→ About this task:
Once you reach the line containing "intros Hg Hcell Ha." in the entries below, write out that line and each one after it down to the line containing "exists b. split; [exact Hb|].", exactly and with nothing added.

→ The input:
(** One stroke on a cell that holds a number. *)
Lemma paintCell_cell (w : World xq) (index : nat) (erase : bool) (a : Q) :
  (grid_values (grid w) < length (store w))%nat ->
  deref (store w) (grid_values (grid w)) !! index = Some (Fin a) ->
  let d := if erase then (-45 # 100)%Q else (55 # 100)%Q in
  let w' := paintCell w index erase in
  exists b,
    deref (store w') (grid_values (grid w')) !! index = Some (Fin b)
    /\ ((a + d <= 0)%Q -> (b == 0)%Q)
    /\ ((1 <= a + d)%Q -> (b == 1)%Q)
    /\ ((0 <= a + d <= 1)%Q -> (b == a + d)%Q)
    /\ (forall j, j <> index ->
          deref (store w') (grid_values (grid w')) !! j
          = deref (store w) (grid_values (grid w)) !! j)
    /\ (grid_values (grid w') < length (store w'))%nat.
Proof.
  intros Hg Hcell. cbv zeta.
  set (d := if erase then (-45 # 100)%Q else (55 # 100)%Q).
  destruct (xq_stroke a d) as (c & Hc & Hlow & Hhigh & Hmid).
  unfold paintCell. rewrite Hcell. unfold idx. rewrite Hcell.
  assert (Hdelta : (if erase then lit (-45 # 100) else lit (55 # 100) : xq) = lit d)
    by (unfold d; destruct erase; reflexivity).
  rewrite Hdelta, Hc.
  destruct (eqb (Fin c : xq) (Fin a)) eqn:Heq.
  - apply xq_eqb_Fin in Heq. exists a. split; [exact Hcell|].
    split; [intros H; pose proof (Hlow H); Lqa.lra|].
    split; [intros H; pose proof (Hhigh H); Lqa.lra|].
    split; [intros H; pose proof (Hmid H); Lqa.lra|].
    split; [reflexivity|exact Hg].
  - exists c. cbn [store grid grid_values set_pending].
    rewrite deref_insert_eq by exact Hg.
    split; [apply list_lookup_insert_eq; apply lookup_lt_Some in Hcell; exact Hcell|].
    split; [exact Hlow|]. split; [exact Hhigh|]. split; [exact Hmid|].
    split; [|rewrite length_insert; exact Hg].
    intros j Hj. apply list_lookup_insert_ne. congruence.
Qed.

(** X25.  The brush on a cell that holds a value in [0, 1]: a stroke
    changes no other cell, keeps the value in [0, 1], and never lowers it
    when drawing and never raises it when erasing; two strokes of drawing
    fill the cell (value 1) and three strokes of erasing empty it
    (value 0), whatever it held. *)
Theorem brush_strength (w : World xq) (index : nat) (a : Q) :
  (grid_values (grid w) < length (store w))%nat ->
  deref (store w) (grid_values (grid w)) !! index = Some (Fin a) ->
  (0 <= a <= 1)%Q ->
  let pixels := fun w : World xq => deref (store w) (grid_values (grid w)) in
  (forall erase,
     exists b,
       pixels (paintCell w index erase) !! index = Some (Fin b)
       /\ (0 <= b <= 1)%Q
       /\ (if erase then b <= a else a <= b)%Q
       /\ forall j, j <> index -> pixels (paintCell w index erase) !! j = pixels w !! j)
  /\ (exists b,
        pixels (paintCell (paintCell w index false) index false) !! index = Some (Fin b)
        /\ (b == 1)%Q)
  /\ (exists b,
        pixels (paintCell (paintCell (paintCell w index true) index true) index true)
          !! index = Some (Fin b)
        /\ (b == 0)%Q).
Proof.
  intros Hg Hcell Ha. cbv zeta. split; [|split].
  - intros erase.
    destruct (paintCell_cell w index erase a Hg Hcell)
      as (b & Hb & Hlow & Hhigh & Hmid & Hother & _).
    exists b. split; [exact Hb|].
    assert (Hd : ((if erase then (-45 # 100) else (55 # 100)) == (if erase then -(45 # 100) else (55 # 100)))%Q)
      by (destruct erase; reflexivity).
    destruct (Qlt_le_dec (a + (if erase then (-45 # 100) else (55 # 100))) 0) as [H0|H0];
      [|destruct (Qlt_le_dec 1 (a + (if erase then (-45 # 100) else (55 # 100)))) as [H1|H1]].
    + pose proof (Hlow (Qlt_le_weak _ _ H0)) as Hb0.
      split; [Lqa.lra|]. split; [|exact Hother].
      destruct erase; [Lqa.lra|]. exfalso. Lqa.lra.
    + pose proof (Hhigh (Qlt_le_weak _ _ H1)) as Hb1.
      split; [Lqa.lra|]. split; [|exact Hother].
      destruct erase; [exfalso; Lqa.lra|Lqa.lra].
    + pose proof (Hmid (conj H0 H1)) as Hbm.
      split; [Lqa.lra|]. split; [|exact Hother].
      destruct erase; Lqa.lra.
  - destruct (paintCell_cell w index false a Hg Hcell)
      as (b1 & Hb1 & Hlow1 & Hhigh1 & Hmid1 & _ & Hg1).
    destruct (paintCell_cell _ index false b1 Hg1 Hb1)
      as (b2 & Hb2 & _ & Hhigh2 & _).
    exists b2. split; [exact Hb2|]. apply Hhigh2.
    destruct (Qlt_le_dec 1 (a + (55 # 100))) as [H1|H1].
    + pose proof (Hhigh1 (Qlt_le_weak _ _ H1)). Lqa.lra.
    + assert (H0 : (0 <= a + (55 # 100))%Q) by Lqa.lra.
      pose proof (Hmid1 (conj H0 H1)). Lqa.lra.
  - destruct (paintCell_cell w index true a Hg Hcell)
      as (b1 & Hb1 & Hlow1 & _ & Hmid1 & _ & Hg1).
    assert (Hb1le : (0 <= b1 <= 55 # 100)%Q).
    { destruct (Qlt_le_dec (a + (-45 # 100)) 0) as [H0|H0].
      - pose proof (Hlow1 (Qlt_le_weak _ _ H0)). Lqa.lra.
      - assert (H1 : (a + (-45 # 100) <= 1)%Q) by Lqa.lra.
        pose proof (Hmid1 (conj H0 H1)). Lqa.lra. }
    destruct (paintCell_cell _ index true b1 Hg1 Hb1)
      as (b2 & Hb2 & Hlow2 & _ & Hmid2 & _ & Hg2).
    assert (Hb2le : (0 <= b2 <= 10 # 100)%Q).
    { destruct (Qlt_le_dec (b1 + (-45 # 100)) 0) as [H0|H0].
      - pose proof (Hlow2 (Qlt_le_weak _ _ H0)). Lqa.lra.
      - assert (H1 : (b1 + (-45 # 100) <= 1)%Q) by Lqa.lra.
        pose proof (Hmid2 (conj H0 H1)). Lqa.lra. }
    destruct (paintCell_cell _ index true b2 Hg2 Hb2)
      as (b3 & Hb3 & Hlow3 & _).
    exists b3. split; [exact Hb3|]. apply Hlow3. Lqa.lra.
Qed.

(** The first cell of a new grid of one row and two columns. *)
Lemma brush_strength_witness :
  (grid_values (grid (DrawingGrid_new [] 1 2 : World xq))
   < length (store (DrawingGrid_new [] 1 2 : World xq)))%nat
  /\ deref (store (DrawingGrid_new [] 1 2 : World xq))
       (grid_values (grid (DrawingGrid_new [] 1 2 : World xq))) !! 0%nat = Some (Fin 0%Q)
  /\ (0 <= 0 <= 1)%Q
  /\ exists b,
       deref (store (paintCell (paintCell (DrawingGrid_new [] 1 2) 0 false) 0 false))
         (grid_values (grid (paintCell (paintCell (DrawingGrid_new [] 1 2 : World xq)
                                          0 false) 0 false))) !! 0%nat
       = Some (Fin b)
       /\ (b == 1)%Q.
Proof.
  assert (Hg : (grid_values (grid (DrawingGrid_new [] 1 2 : World xq))
                < length (store (DrawingGrid_new [] 1 2 : World xq)))%nat)
    by (simpl; lia).
  assert (Hcell : deref (store (DrawingGrid_new [] 1 2 : World xq))
                    (grid_values (grid (DrawingGrid_new [] 1 2 : World xq))) !! 0%nat
                  = Some (Fin 0%Q)) by reflexivity.
  assert (Ha : (0 <= 0 <= 1)%Q) by (split; discriminate).
  split; [exact Hg|]. split; [exact Hcell|]. split; [exact Ha|].
  exact (proj1 (proj2 (brush_strength _ 0 0 Hg Hcell Ha))).
Defined.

→ Exercise solution:
  intros Hg Hcell Ha. cbv zeta. split; [|split].
  - intros erase.
    destruct (paintCell_cell w index erase a Hg Hcell)
      as (b & Hb & Hlow & Hhigh & Hmid & Hother & _).
    exists b. split; [exact Hb|].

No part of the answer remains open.